9. Color composite can be acquired or produced from three separate band images, assuring the area’s details are far more described than when only a single band image or aerial photograph is reproduced.
10. It is more comfortable to find floods or forest fires distributed over a big area, making it more comfortable to design a rescue mission smoothly and quickly.
11. Remote sensing is a fairly cheap and constructive method of reconstructing a base map without detailed land survey techniques.
7. Disadvantages of Remote Sensing
The disadvantages of Remote sensing are as follows:
1. Remote sensing is a moderately expensive analysis technique, primarily when calculating or surveying shorter zones.
2. Remote sensing needs special training to explore the images. It is, therefore, expensive in the long run to employ remote sensing technology since additional training must be accorded to the technology consumers.
3. It is costly to examine repetitive photographs if it is essential to investigate various elements of the photography features.
4. It is humans who choose what sensor requires to be employed to gather the data, set the resolution of the data and calibration of the sensor, choose the platform that will maintain the sensor, and decide when the data will be gathered. Because of this, it is more comfortable to instruct human error in this type of analysis.
5. Active remote sensing systems, such as radars that radiate electromagnetic radiation, can be effective but intrusive and may hold an impact on the investigated phenomenon.
6. The mechanisms employed in remote sensing may occasionally be un-calibrated, directing to un-calibrated remote sensing data.

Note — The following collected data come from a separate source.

(** * Olli: the accessibility tree of a visualization

    A shallow embedding of the [Structure] module of Olli's core
    ([Structure/index.ts], in the version that computes description
    tokens): the interval binner ([axisValuesToIntervals]), the row filters
    ([filterInterval] and the string-compared equality filters), the tree
    builder ([olliVisSpecToTree], [olliVisSpecToNode]) and the description
    token generator ([nodeToDesc]).

    JavaScript numbers are IEEE 754 binary64 values; they are modelled by
    the Standard Library's [spec_float] at precision 53 and maximal exponent
    1024, so additions, subtractions and comparisons round and compare as
    the program's do.  A JavaScript string is a [string] whose characters
    stand for its code units.  A row is a finite map from field names to
    values. *)

From Stdlib Require Import ZArith List String Ascii Bool Lia SpecFloat DecimalString.
From stdpp Require Import gmap strings.
Import ListNotations.
(** * Verification of the ephemeral secret-sharing worker (src/index.js)

    The worker is a Hono application with one rate-limiting middleware and
    two routes, [POST /api/create] and [GET /api/secret/:id], on top of a
    TTL-capable key-value binding.  The development below embeds

    - the pure helpers ([generateId], [validatePayload], [validateSecretId],
      the effective-TTL expression),
    - the JavaScript value operations those helpers rely on (truthiness,
      property-key conversion, property lookup through [Object.prototype],
      [Math.max]),
    - the handlers, in a small state-and-exception monad over the key-value
      store, the console and the list of [waitUntil] tasks,

    and then states the properties of the specification over them.  The
    source text holds the module twice; the embedding follows the first,
    current one (the one that answers 503 when id allocation is
    exhausted). *)

From Stdlib Require Import ZArith Lia List Bool Ascii String DecimalString.
From Stdlib.Strings Require Import Byte.
From stdpp Require Import gmap strings list.

Set Warnings "-register-all".

Local Open Scope string_scope.
Local Open Scope list_scope.
Local Open Scope Z_scope.

(* ===================================================================== *)
(** ** Configuration constants *)
(* ===================================================================== *)

Record Config := {
  MAX_PAYLOAD_SIZE : Z;
  ID_LENGTH : nat;
  MAX_ID_LENGTH : Z;
  MIN_TTL : Z;
  DEFAULT_TTL : Z;
  READ_ONCE_TTL : Z;
  TTL_MAP : list (string * Z)
}.

Definition CONFIG : Config := {|
  MAX_PAYLOAD_SIZE := 10 * 1024 * 1024;
  ID_LENGTH := 16;
  MAX_ID_LENGTH := 32;
  MIN_TTL := 60;
  DEFAULT_TTL := 24 * 60 * 60;
  READ_ONCE_TTL := 24 * 60 * 60;
  TTL_MAP := [ ("5min", 5 * 60);
               ("30min", 30 * 60);
               ("1hour", 60 * 60);
               ("6hour", 6 * 60 * 60);
               ("1day", 24 * 60 * 60) ]
|}.

(* ===================================================================== *)
(** ** JavaScript values *)
(* ===================================================================== *)

(** Values that reach the handlers: what [JSON.parse] produces, plus
    [undefined] for a property that is absent.  Strings stand for sequences
    of code units, [String.length] for the [.length] property.  Numbers are
    the integer-valued ones. *)
Inductive jsval :=
| JUndefined
| JNull
| JBool (b : bool)
| JNum (z : Z)
| JStr (s : string)
| JArr (items : list jsval)
| JObj (fields : list (string * jsval)).

(** Results of numeric operations: an integer or [NaN]. *)
Inductive num := Num (z : Z) | NaN.

(** Exceptions that can be thrown and caught. *)
Inductive Exn :=
| TypeError (msg : string)
| SyntaxError
| KvError
| LimiterError.

Inductive Outcome (A : Type) :=
| Ok (a : A)
| Throw (e : Exn).
Arguments Ok {A} a.
Arguments Throw {A} e.

(** [ToBoolean]. *)
Definition truthy (v : jsval) : bool :=
  match v with
  | JUndefined | JNull => false
  | JBool b => b
  | JNum z => negb (z =? 0)
  | JStr s => negb (String.eqb s "")
  | JArr _ | JObj _ => true
  end.

(** [typeof v === 'string']. *)
Definition isString (v : jsval) : bool :=
  match v with JStr _ => true | _ => false end.

(** Own-property lookup in an object literal or a parsed object. *)
Fixpoint ownProperty {A} (fields : list (string * A)) (k : string) : option A :=
  match fields with
  | [] => None
  | (k', v) :: rest => if String.eqb k' k then Some v else ownProperty rest k
  end.

(** [const { name } = body]: throws on [null] and [undefined], reads the
    property otherwise; none of the three names read by the create handler
    is inherited from a prototype. *)
Definition getField (body : jsval) (name : string) : Outcome jsval :=
  match body with
  | JUndefined | JNull => Throw (TypeError "Cannot destructure")
  | JObj fields =>
      Ok (match ownProperty fields name with Some v => v | None => JUndefined end)
  | _ => Ok JUndefined
  end.

(** Decimal form of an integer-valued number. *)
Definition numberToString (z : Z) : string :=
  DecimalString.NilZero.string_of_int (Z.to_int z).

Fixpoint joinWith (sep : string) (parts : list string) : string :=
  match parts with
  | [] => ""
  | [p] => p
  | p :: rest => p +:+ sep +:+ joinWith sep rest
  end.

Fixpoint sequenceOutcome {A} (l : list (Outcome A)) : Outcome (list A) :=
  match l with
  | [] => Ok []
  | Ok a :: rest =>
      match sequenceOutcome rest with
      | Ok r => Ok (a :: r)
      | Throw e => Throw e
      end
  | Throw e :: _ => Throw e
  end.
Lemma normalize_short (p : positive) :
  Z.pos (digits2_pos p) <= 53 ->
  exact_for p (binary_normalize prec emax (Z.pos p) 0 false).
Proof.
  intros Hd. set (d := Z.pos (digits2_pos p)) in *.
  assert (0 < d) by (unfold d; lia).
  unfold binary_normalize, binary_round, shl_align. fold d.
  rewrite fexp_eq.
  replace (Z.max (d + 0 - 53) (-1074) - 0) with (d - 53) by lia.
  destruct (d - 53) as [|k|k] eqn:Hk; try lia.
  - rewrite round_aux_53 by (fold d; lia).
    exists p, 0. cbn [Z.leb Z.compare].
    repeat split; first [lia | fold d; lia].
  - pose proof (pos_iter_xO p k) as Hq.
    assert (Hdq : Z.pos (digits2_pos (Pos.iter xO p k)) = 53).
    { rewrite (digits_scaled p _ (Z.pos k)); [fold d|lia|exact Hq]. lia. }
    replace (Z.max (d + 0 - 53) (-1074)) with (Z.neg k) by lia.
    rewrite round_aux_53 by (try exact Hdq; lia).
    destruct (Z.leb_spec (Z.neg k) 971) as [_|]; [|lia].
    exists (Pos.iter xO p k), (Z.neg k).
    repeat split; try lia; try exact Hdq.
    rewrite Hq. reflexivity.
Qed.

Lemma normalize_long (p : positive) :
  54 <= Z.pos (digits2_pos p) ->
  binary_normalize prec emax (Z.pos p) 0 false
  = binary_round_aux prec emax false (Z.pos p) 0 loc_Exact.
Proof.
  intros Hd. unfold binary_normalize, binary_round, shl_align.
  rewrite fexp_eq.
  destruct (Z.max (Z.pos (digits2_pos p) + 0 - 53) (-1074) - 0)
    as [|k|k] eqn:Hk; try reflexivity; lia.
Qed.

7. Various phenomena being investigated may sometimes examine the same during measurement, directing to classification blunders.
8. The image being investigated may occasionally be interfered with by other phenomena not being calculated, which should also be considered during analysis.
9. Remote sensing technology is occasionally oversold to the point where it handles like a panacea that will deliver all the solutions and information for leading physical, biological, or scientific research.
10. The information delivered by remote sensing data may not be all-out or temporary.
11. At times, satellite data cannot deliver full remote sensing data collection, creating it impossible to develop large-scale engineering maps.
This was for the Types of Remote Sensing.